ISSN 2522-1841 (Online) ISSN 0005-2531 (Print)
AZERBAIJAN CHEMICAL JOURNAL № 2 2021
63
UDC 547.211:542.943
INFLUENCE OF THE NATURE OF TRANSITION METAL ON ACID-BASE PROPERTIES OF THE SURFACE AND ACTIVITY OF CATALYSTS BASED ON NATURAL CLINOPTILOLITE IN THE REACTION OF BIOGAS CONVERSION TO SYNTHESIS GAS
S.T.Jafarova
M.Nagiev Institute of Catalysis and Inorganic Chemistry, NAS of Azerbaijan
rsevil [email protected]
Received 12.10.2020 Accepted 14.12.2020
Catalysts based on natural clinoptilolite modified by transition metals (Ni, Co, Cr, Mo, Fe) were studied in the reaction of biogas conversion to synthesis gas. A particular attention is paid to exposing of relationship between acid-base properties surface - activity.
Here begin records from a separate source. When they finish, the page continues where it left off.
(** The last critical section of [exit]. *)
Definition exit_finish (cur : nat) (t : ptable) : ptable :=
  let t := if pt_fsserver_pid t =? p_pid (procn t cur) then set_fsserver (-1) t else t in
  let t := upd cur (set_mail zero_msg 0) t in
  let t := wakeup1 (ChMsg cur) t in
  let t := match p_parent (procn t cur) with Some q => wakeup1 (ChProc q) t | None => t end in
  let t := reparent cur t in
  upd cur (set_state ZOMBIE) t.

(** One scan of the loop of [wait]. *)
Definition reap (i : nat) (t : ptable) : ptable :=
  upd i (fun p => mkProc UNUSED 0 None (p_chan p) 0 zero_msg 0) t.

(** The answer is the pid and, for the bookkeeping below, the slot it had. *)
Definition wait_loop (cur : nat) (t : ptable) : option (Z * option nat) * ptable :=
  let child p := bool_decide (p_parent p = Some cur) in
  match find_slot (fun p => child p && is_state ZOMBIE p)%bool t with
  | Some i => (Some (p_pid (procn t i), Some i), reap i t)
  | None =>
      if (negb (existsb child (pt_proc t)) || negb (p_killed (procn t cur) =? 0))%bool
      then (Some (-1, None), t)
      else (None, sleep cur (ChProc cur) t)
  end.
Definition wait_resume (cur : nat) (t : ptable) : option (Z * option nat) * ptable := wait_loop cur (sleep_return cur t).

(** ** The system of processes

    Each slot carries where its kernel thread is: in user mode (or anywhere
    in the kernel outside this file), blocked in one of the calls above, or
    in the middle of [fork] or [exit]. *)
Inductive kont : Type :=
| KUser
| KSend (tgt : nat) (kmsg : ipc_msg) (exiting : bool)
| KRecv
| KWait
| KExiting
| KForkNew (np : nat)
| KForkReady (np : nat).

(** Messages entering and leaving mailboxes, in order: delivered by the
    process with pid [from] to slot [tgt]; taken out of it by [recv]; or
    erased with the slot. *)
Inductive event : Type :=
| EvDeliver (from : Z) (tgt : nat) (m : ipc_msg)
| EvTake (tgt : nat) (m : ipc_msg)
| EvErase (tgt : nat) (m : ipc_msg).

Record sys := mkSys {
  y_pt : ptable;
  y_kont : nat -> kont;
  y_log : list event;
}.

Definition set_kont (i : nat) (k : kont) (f : nat -> kont) : nat -> kont :=
  fun j => if decide (j = i) then k else f j.

Inductive act : Type :=
| ASend (pid : Z) (msg : ipc_msg)
| ARecv
| AWait
| AExit
| AExitFinish
| AFork
| AForkReset
| AForkFail
| AForkDone
| AYield
| AKill (pid : Z)
| ARegister
| ASleepOther (a : Z)
| AWakeOther (a : Z)
| AResume.

(** Emptying mailbox [i] erases the message in it, if any. *)
Definition erased (i : nat) (t : ptable) : list event :=
  if p_has_msg (procn t i) =? 1 then [EvErase i (p_mailbox (procn t i))] else [].

(** After a send call: delivered, refused, or asleep. *)
Definition after_send (s : sys) (cur : nat) (exiting : bool) (r : option Z) (w : option (nat * ipc_msg))
    (t : ptable) : sys :=
  let back := if exiting then KExiting else KUser in
  match r, w with
  | Some r, Some (tgt, m) =>
      mkSys t (set_kont cur back (y_kont s))
            (if r =? 0 then y_log s ++ [EvDeliver (p_pid (procn (y_pt s) cur)) tgt m] else y_log s)
  | Some _, None => mkSys t (set_kont cur back (y_kont s)) (y_log s)
  | None, Some (tgt, m) => mkSys t (set_kont cur (KSend tgt m exiting) (y_kont s)) (y_log s)
  | None, None => s
  end.

Definition after_recv (s : sys) (cur : nat) (r : option (Z * ipc_msg)) (t : ptable) : sys :=
  match r with
  | Some (r, m) => mkSys t (set_kont cur KUser (y_kont s)) (if r =? 0 then y_log s ++ [EvTake cur m] else y_log s)
  | None => mkSys t (set_kont cur KRecv (y_kont s)) (y_log s)
  end.

Definition after_wait (s : sys) (cur : nat) (r : option (Z * option nat)) (t : ptable) : sys :=
  match r with
  | Some (_, gone) =>
      mkSys t (set_kont cur KUser (y_kont s))
            (y_log s ++ match gone with Some i => erased i (y_pt s) | None => [] end)
  | None => mkSys t (set_kont cur KWait (y_kont s)) (y_log s)
  end.

(** One atomic step of the thread of slot [cur]; [None] when the thread is
    not at that point, or the kernel panics. *)
Definition exec (cur : nat) (a : act) (s : sys) : option sys :=
  let t := y_pt s in
  let at_ t' k l := Some (mkSys t' (set_kont cur k (y_kont s)) (y_log s ++ l)) in
  match a, y_kont s cur with
  | ASend pid msg, KUser =>
      let '(r, w, t') := ipc_send_msg cur pid msg t in Some (after_send s cur false r w t')
  | ARecv, KUser => let '(r, t') := ipc_recv_msg cur t in Some (after_recv s cur r t')
  | AWait, KUser => let '(r, t') := wait_loop cur t in Some (after_wait s cur r t')
  | AExit, KUser =>
      if (cur =? pt_initproc t)%nat then None
      else match exit_notice cur t with
           | None => at_ t KExiting []
           | Some pid => let '(r, w, t') := ipc_send_msg cur pid exit_msg t in Some (after_send s cur true r w t')
           end
  | AExitFinish, KExiting => at_ (exit_finish cur t) KUser (erased cur t)
  | AFork, KUser =>
      match allocproc t with
      | (Some np, t') => at_ t' (KForkNew np) []
      | (None, t') => at_ t' KUser []
      end
  | AForkReset, KForkNew np => at_ (allocproc_reset np t) (KForkReady np) (erased np t)
  | AForkFail, KForkReady np => at_ (fork_fail np t) KUser []
  | AForkDone, KForkReady np => at_ (fork_done cur np t) KUser []
  | AYield, k =>
      match k with
      | KUser | KExiting | KForkNew _ | KForkReady _ => at_ (yield cur t) k []
      | _ => None
      end
  | AKill pid, KUser => at_ (kill pid t).2 KUser []
  | ARegister, KUser => at_ (register_fsserver cur t) KUser []
  | ASleepOther a, k =>
      match k with
      | KUser | KExiting => at_ (sleep cur (ChOther a) t) k []
      | _ => None
      end
  | AWakeOther a, k => at_ (wakeup1 (ChOther a) t) k []
  | AResume, KSend tgt m ex => let '(r, t') := send_resume cur tgt m t in Some (after_send s cur ex r (Some (tgt, m)) t')
  | AResume, KRecv => let '(r, t') := recv_resume cur t in Some (after_recv s cur r t')
  | AResume, KWait => let '(r, t') := wait_resume cur t in Some (after_wait s cur r t')
  | _, _ => None
  end.

(** The scheduler switches to a runnable process, or a running process takes
    an atomic step. *)
Inductive step : sys -> sys -> Prop :=
| step_run i s t' :
    scheduler_run i (y_pt s) = Some t' -> step s (mkSys t' (y_kont s) (y_log s))
| step_act cur a s s' :
    is_state RUNNING (procn (y_pt s) cur) = true -> exec cur a s = Some s' -> step s s'.

Inductive reach : nat -> sys -> Prop :=
| reach_boot t : userinit ptable_static = Some t -> reach 0 (mkSys t (fun _ => KUser) [])
| reach_step n s s' : reach n s -> step s s' -> reach (S n) s'.

(** ** Reading the table after an update *)

Definition in_table (t : ptable) (i : nat) : Prop := (i < length (pt_proc t))%nat.
#[export] Instance in_table_dec t i : Decision (in_table t i).
Proof. unfold in_table. apply _. Defined.

Lemma procn_upd i f t j :
  procn (upd i f t) j = if decide (j = i /\ in_table t i) then f (procn t i) else procn t j.
Proof.
  unfold procn, upd. cbn. rewrite list_lookup_alter. destruct (decide (i = j)) as [->|Hne].
  - destruct (decide (in_table t j)) as [Hj|Hj].
    + rewrite decide_True by done. by destruct (lookup_lt_is_Some_2 _ _ Hj) as [p ->].
    + rewrite decide_False by tauto. unfold in_table in Hj. rewrite lookup_ge_None_2 by lia. done.
  - by rewrite decide_False by intuition.
Qed.

Lemma procn_upd_ne i f t j : j ≠ i -> procn (upd i f t) j = procn t j.
Proof. intros. rewrite procn_upd. by rewrite decide_False by tauto. Qed.

Lemma procn_upd_eq i f t : in_table t i -> procn (upd i f t) i = f (procn t i).
Proof. intros. rewrite procn_upd. by rewrite decide_True. Qed.

Definition woken (c : chan) (p : proc) : proc :=
  if (is_state SLEEPING p && bool_decide (p_chan p = Some c))%bool then set_state RUNNABLE p else p.

Lemma procn_wakeup1 c t j : procn (wakeup1 c t) j = woken c (procn t j).
Proof. unfold procn, wakeup1. cbn. rewrite list_lookup_fmap. by destruct (pt_proc t !! j). Qed.

Lemma length_upd i f t : length (pt_proc (upd i f t)) = length (pt_proc t).
Proof. apply length_alter. Qed.
Lemma length_wakeup1 c t : length (pt_proc (wakeup1 c t)) = length (pt_proc t).
Proof. apply length_fmap. Qed.

(** A field that an update does not touch. *)
Section field.
Context {A : Type} (g : proc -> A).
This was achieved by studying the effect of the introduced transition metal nature on the acid-base spectrum and comparing the data obtained with sample activity. The highest activity and selectivity of the nickel sample has been established, that makes it possible to achieve complete methane conversion at 7000C to obtain synthesis gas with the ratio H2/CO = 1. It has been shown that the increased catalytic activity of the nickel sample is provided by an optimal combination of acid-base properties of the surface. It was found that the nickel sample is characterized by the presence of weak acid (electron-acceptor) centers with ionizing force of 9.69±0.0l eV, medium-acid (proton-donor) centers with ionizing force of 10.59±0.01 eV, and weak basic centers capable of ionizing a particle with dissociation constant of 9.89±0.01 that distinguish it from other samples.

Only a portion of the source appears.